The steps in a Lync transfer

Posted: September 12th, 2011 | Author: | Filed under: UCMA 2.0, UCMA 3.0 | Tags: | No Comments »

The steps in a transfer have always confused me a bit, and since I’ve found that other people also sometimes get confused when working with Lync transfers in UCMA, I thought I would write up a few notes on how they work.

Before I knew much of anything about telephony, I had a vague notion that transfers worked as in the diagram below. Phone A would be in a call with Phone B, and B’s end of the call would sort of get passed over to Phone C.

If you think of transfers this way, you would expect that when you transfer a call, the original call between A and B stays active and becomes a call between A and C. You would also probably expect that Phone A doesn’t need to do anything in order for the transfer to occur, and that all the work happens between Phone B and Phone C as they switch places. Making sense so far?

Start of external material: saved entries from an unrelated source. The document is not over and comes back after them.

Section Rounds.
Context {D : Type} {DB : KeyDb D}.
Variables (dbctx : D) (h w : Z) (U : list Z) (fuel : nat).
Hypothesis readable : graph_readable dbctx.
Hypothesis ends : h <> w /\ h <> 0 /\ w <> 0.
Hypothesis U_nodup : NoDup U.
Hypothesis U_closed : forall x y, x ∈ U -> y ∈ signers dbctx x -> y ∈ U.
Hypothesis U_size : zlen U < 2 ^ 31.
Hypothesis U_want : w ∈ U.
Hypothesis enough : zlen U + 2 <= Z.of_nat fuel.

Lemma round_input_kept st st' a b :
  round_input dbctx st a b h w -> evolves st st' -> cached_ok dbctx st' -> round_input dbctx st' a b h w.
Proof.
  intros [W Hc Ha Hb Hl] He Hc'. split; [apply He | done | by apply He | by apply He |].
  destruct Hl as [Hl|Hl]; [left; by apply He | by right].
Qed.

(** The search and the walk back of one round. *)
Lemma round_search st a b :
  round_input dbctx st a b h w ->
  exists st3, round_input dbctx st3 a b h w /\ evolves st st3 /\
    (st ← initcolour st true; '(st, _) ← findpath false fuel dbctx st a b; modify st b (fun k => set_mark k (sk_colour k) 0))
      = Done st3 /\
    ((colour st3 h = 0 /\ forall k, ~ walk dbctx st w (S k) h) \/
     exists c l xs, colour st3 h = Z.of_nat c /\ distance dbctx st w c h /\ length xs = c /\
       follow_parents fuel st3 (Some a) = Done l /\ Forall2 (at_ st3) l (h :: xs) /\ sig_path dbctx w st (h :: xs)) /\ flags_kept dbctx st st3.
Proof.
  intros Hin. destruct ends as (Hhw & Hh0 & Hw0). pose proof Hin as [W Hc Ha Hb Hl].
  destruct (initcolour_spec st true W) as (st1 & -> & He1 & _ & Hk1). cbn [mbind outcome_bind].
  destruct (cached_same dbctx st st1 He1 Hc) as [Hc1 Hl1]; [intros x; by rewrite Hk1|].
  assert (Hu : forall y, usable st1 y <-> usable st y) by (intros y; unfold usable; by rewrite Hk1).
  destruct (findpath_spec dbctx st1 a b h w U fuel) as (st2 & cnt & -> & He2 & d & ns & Hs & Hno);
    [done | apply He1 | done | intros x; unfold colour; by rewrite Hk1 | by apply He1 | by apply He1 | by apply Hl1 | done.. | lia |].
  cbn [mbind outcome_bind]. assert (Hb2 : at_ st2 b w) by (by apply He2, He1).
  destruct (modify_spec st2 b w (fun k => set_mark k (sk_colour k) 0) (proj1 He2) Hb2) as (st3 & -> & He3 & _ & Hk3); [done|].
  assert (Hc3 : cached_ok dbctx st3).
  { apply (cached_same dbctx st2 st3 He3 (se_cached _ _ _ _ _ _ _ _ Hs)). intros x. rewrite Hk3.
    by destruct (Z.eqb_spec x w) as [->|]. }
  assert (He : evolves st st3) by eauto using evolves_trans.
  exists st3. split; [by eapply round_input_kept|]. split; [done|]. split; [done|]. split.
  2: { eapply flags_kept_trans; [|eapply flags_kept_trans; [apply (se_kept _ _ _ _ _ _ _ _ Hs)|]]; apply flags_kept_same; intros x;
       [by rewrite Hk1 | rewrite Hk3; by destruct (Z.eqb_spec x w) as [->|]]. }
  assert (Hcol3 : colour st3 h = colour st2 h) by (unfold colour; by rewrite Hk3, (proj2 (Z.eqb_neq h w) Hhw)).
  rewrite Hcol3. destruct (se_colour _ _ _ _ _ _ _ _ Hs h) as [H0|(c & Hcol & Hcd & Hdist & HhU)].
  { left. split; [done|]. intros k Hwk. apply (Hno H0 k). eapply walk_ext; [|exact Hwk]. intros y. apply Hu. }
  right. destruct c as [|c]; [by destruct Hdist as [? _]; lia|].
  destruct (se_depth _ _ _ _ _ _ _ _ Hs) as [Hdep _]. pose proof (se_count _ _ _ _ _ _ _ _ Hs) as Hcnt.
  pose proof (filter_le (fun y => negb (colour st2 y =? 0)) U) as Hle. unfold coloured in Hcnt.
  destruct (follow_parents_spec dbctx w st1 U st2 d ns cnt st3 c fuel a h) as (l & xs & El & Hl3 & Hp & Hlen);
    [done | apply He3 | done | done | done | apply He3 | done | | by eapply at_ids | by apply He | done | lia |].
  { intros x Hx. destruct (decide (x ∈ ids st2)); [done|]. by rewrite key_of_new in Hx. }
  exists (S c), l, xs. split; [done|]. split; [by eapply distance_ext|].
  split_and!; try done. eapply sig_path_ext; [|exact Hp]. intros y. apply Hu.
Qed.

In actual fact, what happens in Lync is very different. Here are the steps, in a nutshell:

  • Endpoint B sends a REFER message to Endpoint A. This message has the SIP URI of Endpoint C.
  • Endpoint A initiates an entirely new call to Endpoint C.
  • The original call between A and B is terminated.

This last step, terminating the original call, can happen either immediately after the REFER message, or after the call from A to C connects successfully. In Lync, this is the difference between an unattended transfer (the former case) and an attended transfer (the latter case).

Here is a diagram of the actual process:

One case where this can be confusing is if you are looking at the call state changes. Let’s say you’ve hooked up an event handler to the AudioVideoCall.StateChanged event on the call between A and B, to record every state change. This is what you’ll see when you call the BeginTransfer method on that AudioVideoCall object:

  • Established
  • Transferring
  • Terminating
  • Terminated

This often confuses UCMA developers at first, because it appears as though the transfer has failed and the call has terminated. But what’s actually happened here is that the transfer has succeeded, and so the original call (between A and B, in our diagram) can terminate. If neither Endpoint A nor Endpoint C are managed by your UCMA application, you no longer have any control over the new call that results from the transfer, so you can’t track its state changes even if you want to.

There is another special type of transfers, supervised transfers, which I won’t go into here since I’ve covered them in a previous post. I also have a post showing how to perform a transfer in UCMA from back in the 2.0 days (the process hasn’t really changed in UCMA 3.0). Finally, if you want a more comprehensive discussion of transfers and other ways to have fun with audio calls in UCMA, you can always refer to the book.